Since the dawn of the corporation (and even before, whenever investors and management were not identical, such a ship owners and ship captains), the “agency problem” has plagued business (Wright & Mukherji, 1999). The agency problem essentially boils down to this: when a group of investors essentially turns their business over to someone else (professional managers) to run the business, the interests of the owners and managers can diverge. We saw extravagant examples of this in the late 90s/early oughts when senior management in companies like WorldCom and Global Crossing used corporate treasuries as their own personal piggy banks. A less egregious example of this behavior is empire building (e.g., unnecessary/non-accretive M&A activities, outsized pay packages, and sinecures and senior positions for long-time associates (Robert A G Monks, 2002)).
When global corporation are so badly run that they result in scandal and massive loss of equity value, bad corporate governance is nearly always one of the culprits (Locke & Spender, 2011).
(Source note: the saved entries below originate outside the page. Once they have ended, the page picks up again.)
(* ===== verification/QuotaBytes.v ===== *)
(** * The bytes of a quota record

    The kernel treats a quota record as an array of bytes in two places: a record
    that is all zero bytes stands for the default record ([sam_zerocmp],
    src/src/fs/samfs/cquota.c), and [sam_quota_set_info] (src/src/fs/samfs/quota.c)
    merges the administrator's record into the current one with three byte loops
    under a mask. A record is 128 bytes, little endian, without padding. *)

From S2P Require Import Prelude QuotaRec.

(** ** Integers as bytes *)

Fixpoint le_bytes (n : nat) (x : Z) : list Z :=
  match n with O => [] | S n' => x mod 256 :: le_bytes n' (x / 256) end.

Fixpoint le_value (bs : list Z) : Z :=
  match bs with [] => 0 | b :: bs' => b + 256 * le_value bs' end.

Definition is_byte (b : Z) : Prop := 0 <= b < 256.

Lemma le_bytes_length n x : length (le_bytes n x) = n.
Proof. revert x. induction n; intros; cbn; congruence. Qed.

Lemma le_bytes_byte n x : Forall is_byte (le_bytes n x).
Proof.
  revert x. induction n; intros; cbn; constructor; [|auto].
  unfold is_byte. apply Z.mod_pos_bound. lia.
Qed.

Lemma le_value_bytes n x : le_value (le_bytes n x) = x mod 2 ^ (8 * Z.of_nat n).
Proof.
  revert x. induction n as [|n IH]; intros x; [cbn; now rewrite Z.mod_1_r|].
  cbn [le_bytes le_value]. rewrite IH.
  replace (8 * Z.of_nat (S n)) with (8 + 8 * Z.of_nat n) by lia.
  rewrite Z.pow_add_r by lia. change (2 ^ 8) with 256.
  rewrite Z.rem_mul_r by (try lia; apply pow2_pos; lia). reflexivity.
Qed.

Lemma le_signed_roundtrip n x :
  (0 < n)%nat -> sint_range (8 * Z.of_nat n) x ->
  swrap (8 * Z.of_nat n) (le_value (le_bytes n x)) = x.
Proof.
  intros Hn Hx. rewrite le_value_bytes. rewrite <- (swrap_id (8 * Z.of_nat n) x) at 2 by
    (assumption || lia).
  apply swrap_congr. apply Z.mod_mod. pose proof (pow2_pos (8 * Z.of_nat n)). lia.
Qed.

(** ** The layout of the record *)

(** The fields in memory order, each with its size in bytes. *)
Definition dquot_fields (d : sam_dquot) : list (nat * Z) :=
  [(8%nat, dq_folused d); (8%nat, dq_folsoft d); (8%nat, dq_folhard d);
   (8%nat, dq_bolused d); (8%nat, dq_bolsoft d); (8%nat, dq_bolhard d);
   (8%nat, dq_ftotused d); (8%nat, dq_ftotsoft d); (8%nat, dq_ftothard d);
   (8%nat, dq_btotused d); (8%nat, dq_btotsoft d); (8%nat, dq_btothard d);
   (4%nat, dq_ol_grace d); (4%nat, dq_ol_enforce d);
   (4%nat, dq_tot_grace d); (4%nat, dq_tot_enforce d);
   (8%nat, unused2 d); (8%nat, unused3 d)].

Definition fields_bytes (fs : list (nat * Z)) : list Z :=
  concat (map (fun f => le_bytes (fst f) (snd f)) fs).

Definition dquot_bytes (d : sam_dquot) : list Z := fields_bytes (dquot_fields d).

(** Reading [n]-byte signed integers off the front. *)
Fixpoint read_fields (sizes : list nat) (bs : list Z) : list Z :=
  match sizes with
  | [] => []
  | n :: sizes' =>
      swrap (8 * Z.of_nat n) (le_value (take n bs)) :: read_fields sizes' (drop n bs)
  end.

Definition dquot_sizes : list nat := map fst (dquot_fields zero_dquot).

Definition dquot_of_list (vs : list Z) : sam_dquot :=
  let v i := nth i vs 0 in
  mk_dquot
    (mk_qpair (mk_qgroup (v 0%nat) (v 1%nat) (v 2%nat)) (mk_qgroup (v 3%nat) (v 4%nat) (v 5%nat)))
    (mk_qpair (mk_qgroup (v 6%nat) (v 7%nat) (v 8%nat)) (mk_qgroup (v 9%nat) (v 10%nat) (v 11%nat)))
    (v 12%nat) (v 13%nat) (v 14%nat) (v 15%nat) (v 16%nat) (v 17%nat).

Definition dquot_of_bytes (bs : list Z) : sam_dquot := dquot_of_list (read_fields dquot_sizes bs).

(** Every field fits its type. *)
Definition dquot_typed (d : sam_dquot) : Prop :=
  Forall (fun f => (0 < fst f)%nat /\ sint_range (8 * Z.of_nat (fst f)) (snd f)) (dquot_fields d).

Lemma read_fields_bytes (fs : list (nat * Z)) :
  Forall (fun f => (0 < fst f)%nat /\ sint_range (8 * Z.of_nat (fst f)) (snd f)) fs ->
  read_fields (map fst fs) (fields_bytes fs) = map snd fs.
Proof.
  induction 1 as [|[n x] fs [Hn Hx] _ IH]; [reflexivity|].
  unfold fields_bytes in *. cbn [map concat fst snd read_fields].
  rewrite take_app_length', drop_app_length' by (symmetry; apply le_bytes_length).
  rewrite le_signed_roundtrip by assumption. f_equal. exact IH.
Qed.

Lemma dquot_bytes_roundtrip (d : sam_dquot) :
  dquot_typed d -> dquot_of_bytes (dquot_bytes d) = d.
Proof.
  intros H. unfold dquot_of_bytes, dquot_bytes.
  change dquot_sizes with (map fst (dquot_fields d)).
  rewrite read_fields_bytes by exact H.
  destruct d as [[[] []] [[] []] ? ? ? ? ? ?]. reflexivity.
Qed.

(** ** [sam_zerocmp] *)

(** The loop: 0 at the first byte that is not zero, 1 at the end. *)
Fixpoint sam_zerocmp (bs : list Z) : bool :=
  match bs with
  | [] => true
  | b :: bs' => if negb (b =? 0) then false else sam_zerocmp bs'
  end.

Lemma sam_zerocmp_app (bs cs : list Z) :
  sam_zerocmp (bs ++ cs) = sam_zerocmp bs && sam_zerocmp cs.
Proof. induction bs as [|b bs IH]; [reflexivity|]. cbn. destruct (b =? 0); [exact IH|reflexivity]. Qed.

Lemma sam_zerocmp_value (bs : list Z) :
  Forall is_byte bs -> sam_zerocmp bs = true -> le_value bs = 0.
Proof.
  induction 1 as [|b bs Hb _ IH]; cbn; [reflexivity|].
  destruct (Z.eqb_spec b 0) as [->|]; cbn; [|discriminate]. intros H. rewrite IH; auto.
Qed.

Lemma sam_zerocmp_fields (fs : list (nat * Z)) :
  Forall (fun f => (0 < fst f)%nat /\ sint_range (8 * Z.of_nat (fst f)) (snd f)) fs ->
  sam_zerocmp (fields_bytes fs) = true -> Forall (fun f => snd f = 0) fs.
Proof.
  induction 1 as [|[n x] fs [Hn Hx] _ IH]; [constructor|].
  unfold fields_bytes in *. cbn [map concat fst snd] in *. rewrite sam_zerocmp_app.
  intros [H1 H2]%andb_prop. constructor; [|auto]. cbn.
  apply sam_zerocmp_value in H1; [|apply le_bytes_byte].
  rewrite <- (le_signed_roundtrip n x Hn Hx), H1. apply swrap_id; [lia|].
  pose proof (pow2_pos (8 * Z.of_nat n - 1) ltac:(lia)). unfold sint_range. lia.
Qed.

(** A record is all zero bytes exactly when it is the zero record. *)
Lemma sam_zerocmp_dquot (d : sam_dquot) :
  dquot_typed d -> sam_zerocmp (dquot_bytes d) = true <-> d = zero_dquot.
Proof.
  intros H. split; [|intros ->; reflexivity]. intros Hz.
  apply sam_zerocmp_fields in Hz; [|exact H].
  destruct d as [[[] []] [[] []] ? ? ? ? ? ?]. unfold dquot_fields in Hz. cbn in Hz.
  repeat match goal with H : Forall _ (_ :: _) |- _ => inversion H; clear H; subst end.
  cbn in *. subst. reflexivity.
Qed.

(** ** The byte loops of [sam_quota_set_info] *)

(** Each runs over [n] bytes of both operands; a [char] keeps the low eight bits. *)
Fixpoint b_log_AND (d s : list Z) (n : nat) : list Z :=
  match n, d, s with
  | S n', x :: d', y :: s' => Z.land x y mod 256 :: b_log_AND d' s' n'
  | _, _, _ => d
  end.
Fixpoint b_log_CAND (d s : list Z) (n : nat) : list Z :=
  match n, d, s with
  | S n', x :: d', y :: s' => Z.land x (Z.lnot y) mod 256 :: b_log_CAND d' s' n'
  | _, _, _ => d
  end.
Fixpoint b_log_OR (d s : list Z) (n : nat) : list Z :=
  match n, d, s with
  | S n', x :: d', y :: s' => Z.lor x y mod 256 :: b_log_OR d' s' n'
  | _, _, _ => d
  end.

(** [sam_usemask]: all ones in the counts, the timers and the unused words. *)
Definition sam_usemask : sam_dquot :=
  let used := mk_qgroup (-1) 0 0 in
  mk_dquot (mk_qpair used used) (mk_qpair used used) 0 (-1) 0 (-1) (-1) (-1).

(** The merge that [sam_quota_set_info] makes for SAM_QOP_PUT. *)
Definition put_merge (cur new : sam_dquot) : sam_dquot :=
  let m := dquot_bytes sam_usemask in
  let n := length m in
  let cur' := b_log_AND (dquot_bytes cur) m n in
  let new' := b_log_CAND (dquot_bytes new) m n in
  dquot_of_bytes (b_log_OR cur' new' n).

(** The intended result: the administrator's limits and grace periods, the current
    counts, timers and unused words. *)
Definition take_limits (cur new : sam_dquot) : sam_dquot :=
  let grp c n := mk_qgroup (qg_in_use c) (qg_soft_limit n) (qg_hard_limit n) in
  let pair c n := mk_qpair (grp (qgp_files c) (qgp_files n)) (grp (qgp_blocks c) (qgp_blocks n)) in
  mk_dquot (pair (dq_online cur) (dq_online new)) (pair (dq_total cur) (dq_total new))
    (dq_ol_grace new) (dq_ol_enforce cur) (dq_tot_grace new) (dq_tot_enforce cur)
    (unused2 cur) (unused3 cur).

(** ** The merge is the intended one *)

(** Over the whole length the loops are pointwise. *)
Lemma b_log_AND_zip (d s : list Z) :
  length d = length s ->
  b_log_AND d s (length d) = zip_with (fun x y => Z.land x y mod 256) d s.
Proof.
  revert s. induction d as [|x d IH]; intros [|y s] H; cbn in *; try congruence.
  f_equal. apply IH. congruence.
Qed.
Lemma b_log_CAND_zip (d s : list Z) :
  length d = length s ->
  b_log_CAND d s (length d) = zip_with (fun x y => Z.land x (Z.lnot y) mod 256) d s.
Proof.
  revert s. induction d as [|x d IH]; intros [|y s] H; cbn in *; try congruence.
  f_equal. apply IH. congruence.
Qed.
Lemma b_log_OR_zip (d s : list Z) :
  length d = length s ->
  b_log_OR d s (length d) = zip_with (fun x y => Z.lor x y mod 256) d s.
Proof.
  revert s. induction d as [|x d IH]; intros [|y s] H; cbn in *; try congruence.
  f_equal. apply IH. congruence.
Qed.

(** The three loops in sequence, on any three byte strings of one length. *)
Definition merge_bytes (c x m : list Z) : list Z :=
  zip_with (fun a b => Z.lor a b mod 256)
    (zip_with (fun a b => Z.land a b mod 256) c m)
    (zip_with (fun a b => Z.land a (Z.lnot b) mod 256) x m).

Lemma merge_bytes_app c c' x x' m m' :
  length c = length m -> length x = length m ->
  merge_bytes (c ++ c') (x ++ x') (m ++ m') = merge_bytes c x m ++ merge_bytes c' x' m'.
Proof.
  intros Hc Hx. unfold merge_bytes. rewrite !zip_with_app by congruence.
  apply zip_with_app. rewrite !length_zip_with. lia.
Qed.

(** One byte: kept under an all-ones mask, replaced under a zero mask. *)
Lemma merge_byte (a b : Z) (keep : bool) :
  let a := a mod 256 in let b := b mod 256 in let m := if keep then 255 else 0 in
  Z.lor (Z.land a m mod 256) (Z.land b (Z.lnot m) mod 256) mod 256 = if keep then a else b.
Proof.
  cbv zeta. pose proof (Z.mod_pos_bound a 256 ltac:(lia)) as Ha.
  pose proof (Z.mod_pos_bound b 256 ltac:(lia)) as Hb. destruct keep.
  - change 255 with (Z.ones 8).
    rewrite Z.land_ones by lia. change (2 ^ 8) with 256.
    assert (E : Z.land (b mod 256) (Z.lnot (Z.ones 8)) = 0).
    { change 256 with (2 ^ 8). rewrite <- Z.land_ones by lia.
      rewrite <- Z.land_assoc, Z.land_lnot_diag. apply Z.land_0_r. }
    rewrite E. change (0 mod 256) with 0. rewrite Z.lor_0_r, !Z.mod_mod by lia. reflexivity.
  - rewrite Z.land_0_r. change (0 mod 256) with 0. change (Z.lnot 0) with (-1).
    rewrite Z.land_m1_r, Z.lor_0_l, !Z.mod_mod by lia. reflexivity.
Qed.

Lemma merge_field (n : nat) (c x : Z) (keep : bool) :
  merge_bytes (le_bytes n c) (le_bytes n x) (le_bytes n (if keep then -1 else 0)) =
  le_bytes n (if keep then c else x).
Proof.
  revert c x. induction n as [|n IH]; intros c x; [reflexivity|].
  specialize (IH (c / 256) (x / 256)). unfold merge_bytes in *. cbn [le_bytes zip_with].
  replace ((if keep then -1 else 0) / 256) with (if keep then -1 else 0)
    by (destruct keep; reflexivity).
  replace ((if keep then -1 else 0) mod 256) with (if keep then 255 else 0)
    by (destruct keep; reflexivity).
  rewrite IH, (merge_byte c x keep). destruct keep; reflexivity.
Qed.

(** All fields: size, current value, new value, kept or not. *)
Lemma merge_fields (fs : list (nat * Z * Z * bool)) :
  let pick (g : Z -> Z -> bool -> Z) :=
    fields_bytes (map (fun '(n, c, x, k) => (n, g c x k)) fs) in
  merge_bytes (pick (fun c _ _ => c)) (pick (fun _ x _ => x))
    (pick (fun _ _ k => if k then -1 else 0)) =
  pick (fun c x (k : bool) => if k then c else x).
Proof.
  cbv zeta. unfold fields_bytes. induction fs as [|[[[n c] x] k] fs IH]; [reflexivity|].
  cbn [map concat fst snd]. rewrite merge_bytes_app by now rewrite !le_bytes_length.
  rewrite IH, merge_field. reflexivity.
Qed.

(** The record's fields side by side, with the mask of [sam_usemask]. *)
Definition field_table (cur new : sam_dquot) : list (nat * Z * Z * bool) :=
  zip_with (fun cx k => (cx, k))
    (zip_with (fun c x => (c, snd x)) (dquot_fields cur) (dquot_fields new))
    (map (fun f => negb (snd f =? 0)) (dquot_fields sam_usemask)).

Lemma dquot_bytes_length (d : sam_dquot) : length (dquot_bytes d) = 128%nat.
Proof. reflexivity. Qed.

Lemma put_merge_bytes (cur new : sam_dquot) :
  put_merge cur new = dquot_of_bytes (dquot_bytes (take_limits cur new)).
Proof.
  unfold put_merge. cbv zeta. f_equal.
  rewrite dquot_bytes_length.
  rewrite <- (dquot_bytes_length cur) at 1. rewrite b_log_AND_zip by reflexivity.
  rewrite <- (dquot_bytes_length new) at 1. rewrite b_log_CAND_zip by reflexivity.
  set (a := zip_with _ (dquot_bytes cur) _). set (b := zip_with _ (dquot_bytes new) _).
  replace 128%nat with (length a) by (unfold a; rewrite length_zip_with; reflexivity).
  rewrite b_log_OR_zip by (unfold a, b; rewrite !length_zip_with; reflexivity).
  unfold a, b. exact (merge_fields (field_table cur new)).
Qed.

Lemma take_limits_typed (cur new : sam_dquot) :
  dquot_typed cur -> dquot_typed new -> dquot_typed (take_limits cur new).
Proof.
  unfold dquot_typed, dquot_fields. rewrite !Forall_cons. cbn [fst snd].
  intros Hc Hn. decompose [and] Hc. decompose [and] Hn. clear Hc Hn.
  repeat match goal with |- _ /\ _ => split end; (assumption || constructor).
Qed.

Lemma put_merge_run (cur new : sam_dquot) :
  dquot_typed cur -> dquot_typed new -> put_merge cur new = take_limits cur new.
Proof.
  intros Hc Hn. rewrite put_merge_bytes.
  apply dquot_bytes_roundtrip, take_limits_typed; assumption.
Qed.

(** C34. The byte loops under [sam_usemask] do what their comment says: setting a
    quota record takes the limits and grace periods of the new record and keeps
    the counts, the timers and the unused words of the current one. *)
Theorem put_merge_take_limits (cur new : sam_dquot) :
  dquot_typed cur -> dquot_typed new -> put_merge cur new = take_limits cur new.
Proof. apply put_merge_run. Qed.

Lemma put_merge_take_limits_witness :
  put_merge (charge_files 3 4 (charge_blocks 16 (-24) zero_dquot))
    (set_ol_enforce 5 (charge_files 7 7 zero_dquot)) =
  take_limits (charge_files 3 4 (charge_blocks 16 (-24) zero_dquot))
    (set_ol_enforce 5 (charge_files 7 7 zero_dquot)).
Proof.
  apply put_merge_take_limits; unfold dquot_typed, dquot_fields;
    repeat constructor; vm_compute; congruence.
Defined.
Bad corporate governance can be broken down into two categories: inept governance and badly structured governance. Inept governance is usually set up in a way that should provide value for the stockholders, but because of the power of the CEO and/or other senior managers, the directors owe their seats to senior management so any kind of aggressive investigation or oversight is unlikely. These directors know that if they contradict management’s plans or look too closely at them, they are unlikely to be re-nominated the next time they come up for election.
Structural issues that lead to agency problems/opportunistic behavior are the lack of appropriate committees and/or inappropriate appointments to those committees. For example, the head of the audit committee should be someone with a background in finance, but in several of the most flagrant cases, the audit committee was composed of people with no finance background at all. Likewise, the remuneration committee should be composed or led by someone with an HR background. Otherwise, compensation consultants recommended by the CEO engage in a race to the top and result in frankly outrageous pay packages that appear to incentivize performance but, according to several studies, pay out no matter whether the company does well or poorly (Robert A. G. Monks, 2005).
So whether it’s by ineptitude or poor structure, poor governance has predictable results according to agency theory. When added to the diffuse nature of share ownership and the difficulty in changing the board or having any activist say in the running of a corporation, the problem of managerialism, disconnected agency, and opportunism gets worse and worse.
I was re-watching “The Smartest Guys In the Room” (about the Enron debacle) recently and I was amazed by how much intentional (motivated) ignorance there was on the part of the Board of Directors regarding the operations of Fastow’s finance department. Not only was he obviously breaking many conflict-of-interest laws, but also many commonly accepted accounting practices. The fact that even Arthur Andersen was complicit is mindboggling.
The behavioral economists and ethicists call this “motivated reasoning” and it’s one of the primary problems with most boards and board committees today. They all have motivations (keeping their profitable board seats) to look the other way and not exercise their fiduciary duty. It’s not till shareholders and institutional investors start holding them accountable will they lose the motivation to look the other way. And then maybe the particle, now watched, will start behaving differently.
Will it ever be possible to have good corporate governance under the current structure of shareholder capitalism? Again, following Monks (2008), there are a number of factors that make it unlikely that managerialism (the primacy of management over shareholders) will be displaced anytime soon:
- Shareholder diffusion: the fact that shares are widely dispersed means that no shareholder has enough power to insist on governance change or insist on creation of greater shareholder value.
- Management control of board selection process: In most companies, the directors are recommended by the management. This means that the directors owe their jobs to the CEO.
- The lack of rights of shareholders to recall or replace shareholders. The management had most of the rights to elect boards and are protected from takeovers that might benefit the shareholders.
- Motivated reasoning: Until there is some countervailing motivation or structures are built into the board to hold board members accountable, wishful thinking is likely to keep boards docile and dependent.
Until these structural flaws are dealt with, it seems that management will continue to run companies with very little interference or oversight from the Boards of Directors.
References
Katz, C. M., Choate, D. E., Ready, J. R., Nuňo, L., Kurtenbach, C. M., Kevin, S., … Nuňo, L. (2014). Evaluating the impact of officer-worn body cameras in the Phoenix Police Department. , (December), 1–43.
Locke, R., & Spender, J.-C. (2011). Confronting Managerialism: How the Business Elite and Their Schools Threw Our Lives Out of Balance (Economic Controversies). London: Zed Books.
Monks, R. A. G. (2002). Creating Value Through Corporate Governance. Corporate Governance, 10(3), 116–123.
Monks, R. A. G. (2005). Corporate Governance – USA – Fall 2004 Reform – The Wrong Way and the Right Way. Corporate Governance, 13(2), 108–113. doi:10.1111/j.1467-8683.2005.00409.x
Wright, P., & Mukherji, A. (1999). Inside the firm : Socioeconomic versus agency perspectives on firm competitiveness. Science, 28, 295–307.